**ACTIVITY:** The word "assert" occurs in some lines of the listing. Copy those lines.

**MATERIAL FOR THE TASK:**

Lemma getFull_ok ttl n mb m key now c : ok ttl n mb m c -> ok ttl n mb m (getFull key now c).2.
Proof.
  intros H. unfold getFull. destruct (sc_items c !! key) as [e|] eqn:Hk; [|done].
  case_match; cbn.
  { eapply shrunk_ok; [done|]. apply removeLocked_shrunk, H. }
  assert (moveToFront key (sc_lru c) ≡ₚ sc_lru c) as Hp.
  { apply moveToFront_perm; [apply H|]. apply (wf_dom _ (ok_wf _ _ _ _ _ H)). by eexists. }
  destruct H as [[] [Hb1 Hb2] ? ?]. split; [split|split| |]; cbn -[moveToFront]; try done.
  - by rewrite Hp.
  - intros k. rewrite Hp. done.
  - by rewrite Hp.
Qed.

Lemma run_op_ok ttl n mb m c o : ok ttl n mb m c -> ok ttl n mb (spec_op ttl mb m o) (run_op c o).
Proof.
  intros H. destruct o as [key val hdr status now|key now|now]; cbn.
  - pose proof (ok_cfg _ _ _ _ _ H) as (Et & En & Em).
    destruct (Z.ltb_spec mb (Z.of_nat (length val))) as [Hbig|Hfit].
    + assert (putFull key val hdr status now c = removeLocked key c) as ->.
      { unfold putFull. destruct (Z.ltb_spec (sc_maxBytes c) (Z.of_nat (length val))); [done|lia]. }
      pose proof (removeLocked_le key c (ok_wf _ _ _ _ _ H)) as (_ & _ & _ & _ & _ & Hi).
      destruct (shrunk_ok _ _ _ _ _ _ H (removeLocked_shrunk key c (ok_wf _ _ _ _ _ H))) as [? ? ? _].
      split; try done. apply map_subseteq_spec. intros k e [Hk Hne]%Hi.
      rewrite lookup_delete_ne by congruence. eapply lookup_weaken; [exact Hk|apply H].
    + destruct (putFull_stored c key val hdr status now) as (n' & Hn & Hs & Hb & _); [apply H..|lia|].
      destruct (st_cfg _ _ _ _ Hs) as (Et' & En' & Em').
      split; [apply Hs|done|split; [congruence|split; congruence]|].
      subst ttl. apply (stored_subseteq c _ _ _ m (ok_wf _ _ _ _ _ H) Hs), H.
  - by apply getFull_ok.
  - eapply shrunk_ok; [done|]. apply sweep_shrunk, H.
Qed.

Lemma run_ok ttl n mb ops : forall m c,
  ok ttl n mb m c -> ok ttl n mb (foldl (spec_op ttl mb) m ops) (run c ops).
Proof. induction ops as [|o ops IH]; intros m c H; cbn; [done|]. by apply IH, run_op_ok. Qed.

Lemma newSegCache_ok ttl n : ok ttl n defaultCacheMaxBytes ∅ (newSegCache ttl n).
Proof.
  split; [split|split| |]; cbn; try done; try lia.
  - apply NoDup_nil_2.
  - intros k. rewrite lookup_empty. split; [by intros ?%not_elem_of_nil|by intros [? ?]].
Qed.

(** * Properties *)

(** after any sequence of stores, lookups and sweeps on a fresh cache, the
    list holds exactly the map's keys, once each; [totalBytes] is the sum of the
    bodies' lengths, within the byte budget, and the entries within the cap; and
    a lookup only ever returns what the unbounded table of the same stores holds
    under that key, its own key and length attached, and not past its expiry. *)
Lemma cache_refines_table (ttl maxEntries : Z) (ops : list op) :
  let c := run (newSegCache ttl maxEntries) ops in
  NoDup (sc_lru c) /\ (forall k, k ∈ sc_lru c <-> is_Some (sc_items c !! k)) /\
  sc_totalBytes c = msum (fun e => Z.of_nat (length (ce_val e))) (sc_items c) /\
  sc_totalBytes c <= defaultCacheMaxBytes /\
  Z.of_nat (length (sc_lru c)) <= Z.max 1 maxEntries /\
  forall key now e, (getFull key now c).1 = Some e ->
    spec ttl defaultCacheMaxBytes ops !! key = Some e /\ ce_key e = key /\ now <= ce_expiresAt e.
Proof.
  intros c. destruct (run_ok ttl maxEntries defaultCacheMaxBytes ops ∅ _ (newSegCache_ok ttl maxEntries))
    as [Hw [Hb1 Hb2] (Et & En & Em) Hi]. fold c in Hw, Hb1, Hb2, Et, En, Em, Hi.
  split; [apply Hw|]. split; [apply Hw|]. split.
  { rewrite (wf_total _ Hw). apply msum_ext. intros k e Hk. by apply (wf_entry _ Hw k). }
  rewrite Em in Hb1. rewrite En in Hb2. split; [done|]. split; [done|].
  intros key now e He. unfold getFull in He. destruct (sc_items c !! key) as [e'|] eqn:Hk; [|done].
  destruct (Z.ltb_spec (ce_expiresAt e') now); simplify_eq/=.
  split; [|split; [by apply (wf_entry _ Hw key)|done]]. unfold spec. eapply lookup_weaken; done.
Qed.

(** a store whose body fits the budget keeps the new entry at the front and,
    behind it, a prefix of the other entries in recency order, each unchanged;
    it drops an entry only when keeping it would overrun the byte budget or, for
    a new key, the entry cap; and a lookup within the TTL then returns it. *)
Lemma store_keeps_most_recent c key val hdr status now now' :
  wf c -> bounded c -> Z.of_nat (length val) <= sc_maxBytes c -> now' <= now + sc_ttl c ->
  let l := lruRemove key (sc_lru c) in
  let c' := putFull key val hdr status now c in
  wf c' /\ bounded c' /\
  (exists n, (n <= length l)%nat /\ sc_lru c' = key :: take n l /\
    (forall k, k ∈ take n l -> sc_items c' !! k = sc_items c !! k) /\
    forall m, (n < m <= length l)%nat ->
      sc_maxBytes c < Z.of_nat (length val) + bytesOf c (take m l) \/
      sc_items c !! key = None /\ sc_maxEntries c <= Z.of_nat m) /\
  exists e, (getFull key now' c').1 = Some e /\ ce_val e = val /\ ce_hdr e = hdr /\ ce_status e = status.
Proof.
  intros H Hb Hfit Hnow l c'.
  destruct (putFull_stored c key val hdr status now H Hb Hfit) as (n & Hn & Hs & Hb' & Hmax).
  fold c' in Hs, Hb'. split; [apply Hs|]. split; [done|]. split.
  - exists n. split; [done|]. split; [apply Hs|]. split; [apply Hs|done].
  - exists (newEntry key val hdr status now c). pose proof (st_new _ _ _ _ Hs) as Hk.
    change (ce_key _) with key in Hk. unfold getFull. rewrite Hk. cbn.
    destruct (Z.ltb_spec (now + sc_ttl c) now'); [lia|done].
Qed.

(** * The key derivation *)

Lemma bytes_le_total a b : bytes_le a b = true \/ bytes_le b a = true.
Proof.
  revert b. induction a as [|x a IH]; intros [|y b]; cbn; [by left|by left|by right|].
  destruct (IH b) as [->| ->]; destruct (Z.ltb_spec x y), (Z.ltb_spec y x), (Z.eqb_spec x y), (Z.eqb_spec y x);
    cbn; try lia; eauto.
Qed.

Lemma bytes_le_trans a b c : bytes_le a b = true -> bytes_le b c = true -> bytes_le a c = true.
Proof.
  revert b c. induction a as [|x a IH]; intros [|y b] [|z c]; cbn; try done.
  rewrite !orb_true_iff, !andb_true_iff, !Z.ltb_lt, !Z.eqb_eq.
  intros [?|[-> ?]] [?|[-> ?]]; try (left; lia). right. split; [done|]. by eapply IH.
Qed.

Lemma bytes_le_antisym a b : bytes_le a b = true -> bytes_le b a = true -> a = b.
Proof.
  revert b. induction a as [|x a IH]; intros [|y b]; cbn; try done.
  rewrite !orb_true_iff, !andb_true_iff, !Z.ltb_lt, !Z.eqb_eq.
  intros [?|[-> ?]] [?|[? ?]]; try lia. f_equal. by apply IH.
Qed.

Abbreviation pair_le := (fun p q : bytes * list bytes => Is_true (bytes_le p.1 q.1)).

#[export] Instance pair_le_trans : Transitive pair_le.
Proof. intros p q r H1%Is_true_true H2%Is_true_true. apply Is_true_true. by eapply bytes_le_trans. Qed.

#[export] Instance pair_le_total : Total pair_le.
Proof. intros p q. rewrite !Is_true_true. apply bytes_le_total. Qed.

(** The canonical pairs, in no particular order. *)
Definition canonicalPairs (hdr : header) : list (bytes * list bytes) :=
  (fun p => (CanonicalHeaderKey p.1, p.2)) <$> filter (fun p => p.2 <> []) (map_to_list hdr).

Lemma headerPairs_perm hdr : headerPairs hdr ≡ₚ canonicalPairs hdr.
Proof. apply merge_sort_Permutation. Qed.

(** Pairs with distinct names come out in one order only. *)
Lemma headerPairs_unique h1 h2 :
  NoDup (fst <$> canonicalPairs h1) -> canonicalPairs h1 ≡ₚ canonicalPairs h2 ->
  headerPairs h1 = headerPairs h2.
Proof.
  intros Hn Hp. apply (StronglySorted_unique_strong pair_le).
  - intros p q Hp1 Hq1 H1%Is_true_true H2%Is_true_true.
    rewrite headerPairs_perm in Hp1. rewrite headerPairs_perm, <- Hp in Hq1.
    pose proof (bytes_le_antisym _ _ H1 H2) as E.
    apply list_elem_of_lookup in Hp1 as [i Hi], Hq1 as [j Hj].
    assert (i = j) as ->; [|by simplify_eq].
    apply (NoDup_lookup _ i j p.1 Hn); rewrite list_lookup_fmap; [by rewrite Hi|by rewrite Hj; cbn; f_equal].
  - apply StronglySorted_merge_sort; apply _.
  - apply StronglySorted_merge_sort; apply _.
  - by rewrite !headerPairs_perm.
Qed.

(** A field followed by a byte it does not contain is read back uniquely. *)
Lemma field_inj (sep : Z) a1 a2 b1 b2 :
  sep ∉ a1 -> sep ∉ a2 -> a1 ++ sep :: b1 = a2 ++ sep :: b2 -> a1 = a2 /\ b1 = b2.
Proof.
  intros H1 H2 E. pose proof (Cut_app a1 b1 sep H1) as C1. rewrite E, (Cut_app a2 b2 sep H2) in C1.
  by simplify_eq.
Qed.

**EXERCISE OUTPUT:**
  assert (moveToFront key (sc_lru c) ≡ₚ sc_lru c) as Hp.
    + assert (putFull key val hdr status now c = removeLocked key c) as ->.
    assert (i = j) as ->; [|by simplify_eq].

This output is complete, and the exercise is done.